Майкл направил пистолет, выбрав целью маску подальше, и выстрелил. Он молчал достаточно долго, чтобы Саша мог заметить, что пуля влетела совсем недалеко от головы маски, которая от громкого звука остановилась и повернулась, глядя куда-то в сторону мальчиков забинтованным лицом. Майкл молчал ещё, и Саша даже с некоторым интересом смотрел, как весёлая злоба сменялась на закипающую в глубине агрессию, строго обнесëнную вокруг стенами, сурово сжатыми губами и сдвинутыми бровями, и стоит дать трещину в этой стене… Саша слишком часто видел, как спокойно-суровая стена Майкла давала брешь. Майкл выстрелил снова, снова, снова и снова, четыре громких хлопка, после чего отчаянно вскрикнул, кинул пистолет на землю, и тот наконец выстрелил пятым хлопком в стену, Майкл вскрикнул снова и закрыл лицо руками, с размаху пнул стену боком, лодыжкой, и провёл ладонью вниз, очерчивая ногтями две длинные красные полоски от лба по щекам.

— Т-тише, тише! — от такой реакции нужно пугаться, и поэтому Саша испугался и потянулся к Майклу, но коснуться его плеча побоялся. Майкл замотал головой и убрал руки от лица и несколько раз быстро проморгал; полосы длинные и большие, но не до крови, пройдут быстро, за несколько часов, только ныть будут. Майкл поднял пистолет и зачем-то помотал головой ещё раз.

— Ничего, натренируюсь лучше, — тихо и коротко пробурчал он, в один момент обрывая саморазрушительную истерику, и зевнул.
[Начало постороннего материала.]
Definition node_get (s : shared_state) (name : string) : shared_state * result (fault node_error) (list byte) :=
  match Registry.get (nd_registry s) name with
  | None => (s, Err (Failed FileMissing))
  | Some entry =>
      let hashes := Registry.fe_shard_hashes entry in
      let '(chunks, r) := gather_shards (nd_peers s) (Registry.fe_k entry) (nd_chunks s) []
                            (zip (seq 0 (length hashes)) hashes) in
      let s := set_node_chunks s chunks in
      match r with
      | Panic => (s, Err Panicked)
      | Done available =>
          if bool_decide (length available < Registry.fe_k entry)
          then (s, Err (Failed (TooFewShards (length available) (Registry.fe_k entry))))
          else
            (s, match decode available (Registry.fe_k entry) (Registry.fe_n entry) (Registry.fe_original_len entry) with
                | Ok data => Ok data
                | Err Panicked => Err Panicked
                | Err (Failed e) => Err (Failed (Undecodable e))
                end)
      end
  end.
End reading.
(** ** Syncing *)

(** [after - before], in [usize]. *)
Definition count_new (before after : nat) : outcome nat := if bool_decide (before <= after) then Done (after - before) else Panic.

(** The chunks an iteration over a registry's entries asks for. *)
Definition wanted (entries : list Registry.file_entry) : list string := concat (map Registry.fe_shard_hashes entries).

Section syncing.
(** The answer of the peer to the request for a chunk, the [i]-th one. *)
Variable fetch : nat -> string -> option (list byte).

Fixpoint fetch_missing (i : nat) (hashes : list string) (chunks : gmap string (list byte)) (fetched rejected : nat)
    : gmap string (list byte) * outcome (nat * nat) :=
  match hashes with
  | [] => (chunks, Done (fetched, rejected))
  | h :: hashes =>
      match chunks !! h with
      | Some _ => fetch_missing (S i) hashes chunks fetched rejected
      | None =>
          match fetch i h with
          | None => fetch_missing (S i) hashes chunks fetched rejected
          | Some bytes =>
              if Chunks.verify_chunk bytes h then fetch_missing (S i) hashes (<[h := bytes]> chunks) (S fetched) rejected
              else match prefix16 h with
                   | Panic => (chunks, Panic)
                   | Done _ => fetch_missing (S i) hashes chunks fetched (S rejected)
                   end
          end
      end
  end.

(** The same in the background: a chunk that does not verify is ignored. *)
Fixpoint fetch_quietly (i : nat) (hashes : list string) (chunks : gmap string (list byte)) (fetched : nat)
    : gmap string (list byte) * nat :=
  match hashes with
  | [] => (chunks, fetched)
  | h :: hashes =>
      match chunks !! h with
      | Some _ => fetch_quietly (S i) hashes chunks fetched
      | None =>
          match fetch i h with
          | Some bytes =>
              if Chunks.verify_chunk bytes h then fetch_quietly (S i) hashes (<[h := bytes]> chunks) (S fetched)
              else fetch_quietly (S i) hashes chunks fetched
          | None => fetch_quietly (S i) hashes chunks fetched
          end
      end
  end.
End syncing.

(** How maps are iterated: the values of a registry's map of files. *)
Variable iter : gmap string Registry.file_entry -> list Registry.file_entry.

(** New files, entries rejected, chunks fetched and rejected. *)
Definition sync_with (s : shared_state) (response : option registry_response) (fetch : nat -> string -> option (list byte))
    (now : N) : shared_state * result (fault node_error) (nat * nat * nat * nat) :=
  match response with
  | None => (s, Err (Failed PeerUnreachable))
  | Some r =>
      let computed_root := Registry.merkle_root (rr_registry r) in
      if negb (bool_decide (computed_root = rr_merkle_root r))
      then (s, match prefix16 (rr_merkle_root r);; prefix16 computed_root with
               | Panic => Err Panicked
               | Done _ => Err (Failed RootMismatch)
               end)
      else
        let before := Registry.live_len (nd_registry s) in
        let '(g, (_, merge_rejected)) :=
          Registry.validated_merge now (nd_registry s) (iter (Registry.files (rr_registry r))) in
        let after := Registry.live_len g in
        let s := save_registry (set_node_registry s g) in
        match count_new before after with
        | Panic => (s, Err Panicked)
        | Done new =>
            let '(chunks, r) := fetch_missing fetch 0 (wanted (iter (Registry.files g))) (nd_chunks s) 0 0 in
            (set_node_chunks s chunks,
             match r with
             | Panic => Err Panicked
             | Done (fetched, rejected) => Ok (new, merge_rejected, fetched, rejected)
             end)
        end
  end.

(** What the network and the clock answer while one peer is synced. *)
Record peer_answers := mk_answers {
  pa_response : option registry_response;
  pa_fetch : nat -> string -> option (list byte);
  pa_now : N
}.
Только сейчас Саша смог посмотреть на другой конец улицы: нужная маска уже ушла, пришли другие, но (вероятно, последние) три следа выстрела были сильно выше их голов и сильно длиннее, входящие под углом, ещё один выстрел был на уровне живота маски, но слишком далеко в бок. Саша выстрелил бы куда хуже, куда дальше от цели.

— Ты долго? — Майкл уже успел отойти к лестнице, стал куда меньше, а его силуэт под тенью крыши стал казаться вырезанным из серой бумаги: маленький и тонкий, серое лицо и чернильные кудри, свисающие длинной чёлкой на одну сторону лица, на другой — чёрный глаз, красные полосы, и сам в красной толстовке. Майкл, такой бумажный, хрупкий и страшный — а он умеет летать?

— Ты идëшь или нет? — в выцветшем голосе начинало появляться раздражение.